The flattened form for extended-precision numbers is the 128-bit extended-precision, floating-point format. When you save extended-precision numbers to disk, LabVIEW stores them in this format.

Strings and Paths

Because strings and paths have variable sizes, a flattened 32-bit integer that records the length in bytes precedes the flattened form. For example, a string type with value ABC is flattened to 0000 0003 4142 43. For strings, the flattened format is similar to the format the string takes in memory.

However, paths do not have a length value preceding them when LabVIEW stores them in memory, so this value comes from the actual size of the data in memory and prefixes the value when LabVIEW flattens the data. This length is preceded by four characters: PTH0.

For example, a path with value C:\File is flattened to 5054 4830 0000 000B 0000 0002 0143 0466 696C 65.

5054 4830 indicates PTH0. 0000 000B indicates 11 bytes total. 0000 is the type. 0002 is the number of components. 0143 indicates the letter C as a Pascal string. 0466 696C 65 indicates the word File as a Pascal string.

Arrays

Flattened 32-bit integers that record the size, in elements, of each of the dimensions of an array precede the data for a flattened array. The slowest varying dimension is first, followed successively by the faster varying dimensions, just as the dimension sizes are stored in memory. The flattened data follows immediately after these dimension sizes in the same order in which LabVIEW stores them in memory. The following example shows a 2D array of six 8-bit integers.

{ {1, 2, 3}, {4, 5, 6} } is flattened to 0000 0002 0000 0003 0102 0304 0506.

The following example shows a flattened 1D array of Boolean variables.

{T, F, T, T} is flattened to 0000 0004 0100 0101. The preferred value for TRUE is 01.

Clusters

A flattened cluster is the concatenation, in cluster order, of the flattened data of its elements. For example, a flattened cluster of a 16-bit integer of value 4 (decimal) and a 32-bit integer of value 12 is 0004 0000 000C.

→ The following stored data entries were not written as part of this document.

Lemma build_row_length (ks : list string) (r : json) (row : list json) :
  build_row ("Metric" :: ks ++ ["Value"]) r = Ok row ->
  length row = length ("Metric" :: ks ++ ["Value"]).
Proof.
  unfold build_row. rewrite slice_1_m1_middle.
  destruct (for_each _ ks) as [cells|e] eqn:Hc; [|discriminate]. cbn [res_bind].
  destruct (Py.getitem r "value") as [p|e]; [|discriminate]. cbn [res_bind].
  destruct (Py.getitem_int p 1) as [v|e]; [|discriminate]. cbn [res_bind].
  destruct (Py.getitem r "metric") as [m|e]; [|discriminate]. cbn [res_bind].
  destruct (Py.getitem m "__name__") as [n|e]; [|discriminate]. cbn [res_bind].
  intros [= <-]. apply for_each_length in Hc.
  cbn [length]. rewrite !length_app, Hc. reflexivity.
Qed.

Lemma rows_width (ks : list string) (rs : list json) (tbl : list (list json)) :
  for_each (build_row ("Metric" :: ks ++ ["Value"])) rs = Ok tbl ->
  Forall (fun row => length row = length ("Metric" :: ks ++ ["Value"])) tbl.
Proof.
  intros H. apply for_each_Forall2 in H.
  induction H as [|r row rs' tbl' Hr _ IH]; constructor; [|exact IH].
  exact (build_row_length ks r row Hr).
Qed.

Lemma chars_nonempty (c : ascii) (s : string) : Py.chars (String c s) <> [].
Proof.
  simpl. destruct (Py.starts_with_continuation s); [|discriminate].
  destruct (Py.chars s); discriminate.
Qed.

Lemma label_key_union_Permutation (rs rs' : list json) :
  rs ≡ₚ rs' -> label_key_union rs = label_key_union rs'.
Proof.
  intros Hp. apply set_eq. intros k. rewrite !elem_of_label_key_union.
  split; intros (r & Hr & Hk); exists r; split; auto.
  - rewrite <- Hp. exact Hr.
  - rewrite Hp. exact Hr.
Qed.

End Rendering.

(** X1. Whenever a table is produced it is rectangular: it has one row per
    record, and every row has as many cells as there are headers. *)
Theorem table_is_rectangular (rs : list json) (t : Table) :
  display_table (JArr rs) = Ok t ->
  length (table t) = length rs /\
  Forall (fun row => length row = length (headers t)) (table t).
Proof.
  intros H. apply display_table_ok_inv in H as (_ & _ & Hh & Ht).
  split; [exact (for_each_length _ _ _ Ht)|].
  rewrite Hh in Ht |- *. exact (rows_width _ rs _ Ht).
Qed.

Lemma table_is_rectangular_witness :
  length (map (row_of ["instance"; "job"]) example_results) = length example_results /\
  Forall (fun row => length row = 4%nat) (map (row_of ["instance"; "job"]) example_results).
Proof.
  exact (table_is_rectangular example_results
           (mkTable ["Metric"; "instance"; "job"; "Value"]
                    (map (row_of ["instance"; "job"]) example_results))
           eq_refl).
Defined.

(** X2. Whenever a table is produced, its first header is ['Metric'], its
    last is ['Value'], and the label columns in between are in strictly
    increasing order and do not include ['__name__']. *)
Theorem headers_frame (rs : list json) (t : Table) :
  display_table (JArr rs) = Ok t ->
  exists ks, headers t = "Metric" :: ks ++ ["Value"] /\
             StronglySorted Py.str_lt ks /\ "__name__" ∉ ks.
Proof.
  intros H. apply display_table_ok_inv in H as (_ & _ & Hh & _).
  exists (Py.sorted (non_reserved_keys rs)). split; [exact Hh|].
  split; [apply sorted_strict|].
  rewrite elem_of_sorted. unfold non_reserved_keys.
  rewrite elem_of_difference, elem_of_singleton. tauto.
Qed.

Lemma headers_frame_witness :
  exists ks, ["Metric"; "instance"; "job"; "Value"] = "Metric" :: ks ++ ["Value"] /\
             StronglySorted Py.str_lt ks /\ "__name__" ∉ ks.
Proof.
  exact (headers_frame example_results
           (mkTable ["Metric"; "instance"; "job"; "Value"]
                    (map (row_of ["instance"; "job"]) example_results))
           eq_refl).
Defined.

(** X3. On records that have a labels map and a value pair, a table is
    produced exactly when there is at least one record and every record
    carries ['__name__']. *)
Theorem display_table_succeeds_iff (rs : list json) :
  Forall shaped rs ->
  ((exists t, display_table (JArr rs) = Ok t) <-> rs <> [] /\ Forall named rs).
Proof.
  intros Hs. split.
  - intros [t Ht]. split.
    + intros ->. discriminate Ht.
    + destruct (decide (Forall named rs)) as [Hn|Hn]; [exact Hn|].
      apply not_Forall_Exists in Hn; [|apply _].
      apply Exists_exists in Hn as (x & Hx & Hnx).
      destruct (display_table_unnamed_err rs) as [e He]; [eauto|]. congruence.
  - intros [Hne Hn]. eexists. apply display_table_records; [exact Hne|].
    apply Forall_forall. intros r Hr. rewrite Forall_forall in Hs, Hn.
    split; auto.
Qed.

Lemma display_table_succeeds_iff_witness :
  (exists t, display_table (JArr example_results) = Ok t) <->
  example_results <> [] /\ Forall named example_results.
Proof.
  apply display_table_succeeds_iff.
  repeat constructor; vm_compute; eauto.
Defined.

(** X4. Reordering the records reorders the rows and changes nothing else:
    the headers stay the same and the rows are a permutation of the former
    ones. *)
Theorem display_table_permutation (rs rs' : list json) :
  rs ≡ₚ rs' -> rs <> [] -> Forall ResultRecord rs ->
  exists t t',
    display_table (JArr rs) = Ok t /\ display_table (JArr rs') = Ok t' /\
    headers t' = headers t /\ table t' ≡ₚ table t.
Proof.
  intros Hp Hne Hrs.
  assert (Hne' : rs' <> []).
  { intros ->. apply Permutation_nil_r in Hp. contradiction. }
  assert (Hrs' : Forall ResultRecord rs') by (rewrite <- Hp; exact Hrs).
  eexists _, _.
  split; [apply display_table_records; assumption|].
  split; [apply display_table_records; assumption|].
  unfold non_reserved_keys. rewrite <- (label_key_union_Permutation rs rs' Hp).
  split; [reflexivity|]. cbn [table].
  apply Permutation_map. symmetry. exact Hp.
Qed.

A flattened cluster of a string ABC and a 16-bit integer of value 4 is 0000 0003 4142 4300 04.

A flattened cluster of a 16-bit integer of value 7, a cluster of a 16-bit integer of value 8, and a 16-bit integer of value 9 is 0007 0008 0009.

Waveforms

LabVIEW flattens waveforms like clusters.

Refnums

LabVIEW stores the majority of flattened refnums as flattened 32-bit integers, which represent an internal LabVIEW data structure.

You can classify the remaining refnums by their refnum type code.

Type codes 0xE, 0xF and 0x15 are refnums that store their data as a flattened string. This string contains the value of the refnum tag, and can be empty (4 bytes of zero).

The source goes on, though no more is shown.